#### WHAT THE TASK ASKS
Whenever a line in the data below includes the string "heap", copy it out.

□ □ □

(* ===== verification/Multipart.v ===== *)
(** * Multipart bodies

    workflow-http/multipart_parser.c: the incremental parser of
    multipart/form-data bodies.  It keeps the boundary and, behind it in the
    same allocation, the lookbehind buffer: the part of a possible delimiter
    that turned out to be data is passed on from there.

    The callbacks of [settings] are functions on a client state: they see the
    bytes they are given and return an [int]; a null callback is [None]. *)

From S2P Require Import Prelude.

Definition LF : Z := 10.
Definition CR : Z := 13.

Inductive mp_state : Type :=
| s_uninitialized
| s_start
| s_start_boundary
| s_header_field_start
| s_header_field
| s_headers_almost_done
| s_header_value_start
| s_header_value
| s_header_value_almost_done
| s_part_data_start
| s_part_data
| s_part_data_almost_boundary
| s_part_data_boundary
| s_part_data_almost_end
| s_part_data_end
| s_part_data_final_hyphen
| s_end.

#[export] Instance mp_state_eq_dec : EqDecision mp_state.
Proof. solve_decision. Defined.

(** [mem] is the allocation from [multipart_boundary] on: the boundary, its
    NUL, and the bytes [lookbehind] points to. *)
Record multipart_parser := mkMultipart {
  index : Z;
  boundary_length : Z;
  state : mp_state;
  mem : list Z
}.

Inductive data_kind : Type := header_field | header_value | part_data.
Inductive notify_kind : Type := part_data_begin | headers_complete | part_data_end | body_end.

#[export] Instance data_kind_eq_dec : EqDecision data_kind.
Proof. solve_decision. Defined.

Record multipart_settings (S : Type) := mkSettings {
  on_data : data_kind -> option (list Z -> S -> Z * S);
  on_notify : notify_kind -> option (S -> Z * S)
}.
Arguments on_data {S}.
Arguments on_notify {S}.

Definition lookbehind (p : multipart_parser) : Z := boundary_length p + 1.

□ □ □

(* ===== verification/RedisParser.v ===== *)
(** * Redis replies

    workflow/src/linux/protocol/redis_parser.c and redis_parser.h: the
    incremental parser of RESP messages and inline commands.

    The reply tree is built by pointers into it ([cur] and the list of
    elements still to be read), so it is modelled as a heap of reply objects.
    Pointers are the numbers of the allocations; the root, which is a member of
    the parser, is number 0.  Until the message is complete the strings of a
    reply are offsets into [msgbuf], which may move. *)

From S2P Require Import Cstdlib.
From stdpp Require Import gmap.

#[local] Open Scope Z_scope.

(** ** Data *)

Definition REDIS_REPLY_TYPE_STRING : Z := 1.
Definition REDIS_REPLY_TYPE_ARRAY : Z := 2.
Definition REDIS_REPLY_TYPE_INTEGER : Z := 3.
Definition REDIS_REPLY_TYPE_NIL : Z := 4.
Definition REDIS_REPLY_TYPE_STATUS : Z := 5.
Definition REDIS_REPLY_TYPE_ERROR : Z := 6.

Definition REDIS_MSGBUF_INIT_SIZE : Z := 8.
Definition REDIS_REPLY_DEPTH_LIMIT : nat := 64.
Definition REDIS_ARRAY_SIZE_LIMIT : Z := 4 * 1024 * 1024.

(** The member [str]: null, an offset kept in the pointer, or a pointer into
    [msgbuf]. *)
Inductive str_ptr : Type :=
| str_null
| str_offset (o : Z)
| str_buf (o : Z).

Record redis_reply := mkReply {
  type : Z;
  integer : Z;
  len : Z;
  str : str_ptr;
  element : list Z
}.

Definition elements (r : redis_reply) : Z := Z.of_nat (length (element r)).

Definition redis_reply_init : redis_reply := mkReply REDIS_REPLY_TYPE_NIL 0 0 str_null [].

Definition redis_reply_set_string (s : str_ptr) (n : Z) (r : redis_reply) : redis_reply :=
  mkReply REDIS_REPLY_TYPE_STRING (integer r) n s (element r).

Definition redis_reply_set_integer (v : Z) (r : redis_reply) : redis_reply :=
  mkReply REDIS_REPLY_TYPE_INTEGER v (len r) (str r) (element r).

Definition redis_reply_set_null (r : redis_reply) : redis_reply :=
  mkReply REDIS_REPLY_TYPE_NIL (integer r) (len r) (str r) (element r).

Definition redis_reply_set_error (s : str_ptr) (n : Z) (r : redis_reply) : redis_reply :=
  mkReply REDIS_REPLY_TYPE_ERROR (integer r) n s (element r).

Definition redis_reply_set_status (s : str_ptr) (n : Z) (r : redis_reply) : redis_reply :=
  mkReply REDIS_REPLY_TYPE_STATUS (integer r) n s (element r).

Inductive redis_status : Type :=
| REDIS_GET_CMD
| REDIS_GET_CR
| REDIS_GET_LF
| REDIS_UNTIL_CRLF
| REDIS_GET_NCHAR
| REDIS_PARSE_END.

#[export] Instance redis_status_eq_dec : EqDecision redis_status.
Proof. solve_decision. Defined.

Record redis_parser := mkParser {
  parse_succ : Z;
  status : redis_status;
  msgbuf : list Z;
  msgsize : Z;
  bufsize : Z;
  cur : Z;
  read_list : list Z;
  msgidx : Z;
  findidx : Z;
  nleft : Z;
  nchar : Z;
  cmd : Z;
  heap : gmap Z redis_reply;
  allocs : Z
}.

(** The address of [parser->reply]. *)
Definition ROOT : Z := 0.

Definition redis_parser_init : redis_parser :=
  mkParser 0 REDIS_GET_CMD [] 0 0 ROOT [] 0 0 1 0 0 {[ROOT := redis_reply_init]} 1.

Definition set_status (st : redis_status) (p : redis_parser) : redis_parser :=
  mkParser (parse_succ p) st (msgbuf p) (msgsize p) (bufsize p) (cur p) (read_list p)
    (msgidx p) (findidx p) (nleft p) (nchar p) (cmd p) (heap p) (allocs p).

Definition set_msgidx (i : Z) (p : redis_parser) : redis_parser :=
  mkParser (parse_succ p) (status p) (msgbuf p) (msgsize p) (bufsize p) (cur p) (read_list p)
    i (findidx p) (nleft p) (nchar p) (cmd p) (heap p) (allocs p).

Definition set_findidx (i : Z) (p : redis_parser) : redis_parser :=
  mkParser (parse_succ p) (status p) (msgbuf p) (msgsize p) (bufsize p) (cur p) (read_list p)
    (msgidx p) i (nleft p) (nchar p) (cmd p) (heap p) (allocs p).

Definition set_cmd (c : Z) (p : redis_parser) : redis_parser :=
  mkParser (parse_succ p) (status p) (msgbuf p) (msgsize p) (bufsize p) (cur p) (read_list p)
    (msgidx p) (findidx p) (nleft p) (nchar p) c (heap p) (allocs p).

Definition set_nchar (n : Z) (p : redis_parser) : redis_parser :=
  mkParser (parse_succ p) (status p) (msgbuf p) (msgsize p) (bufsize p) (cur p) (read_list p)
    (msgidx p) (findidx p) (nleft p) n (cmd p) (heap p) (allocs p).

□ □ □

#### RESPONSE
    elements still to be read), so it is modelled as a heap of reply objects.
  heap : gmap Z redis_reply;
    (msgidx p) (findidx p) (nleft p) (nchar p) (cmd p) (heap p) (allocs p).
    i (findidx p) (nleft p) (nchar p) (cmd p) (heap p) (allocs p).
    (msgidx p) i (nleft p) (nchar p) (cmd p) (heap p) (allocs p).
    (msgidx p) (findidx p) (nleft p) (nchar p) c (heap p) (allocs p).
    (msgidx p) (findidx p) (nleft p) n (cmd p) (heap p) (allocs p).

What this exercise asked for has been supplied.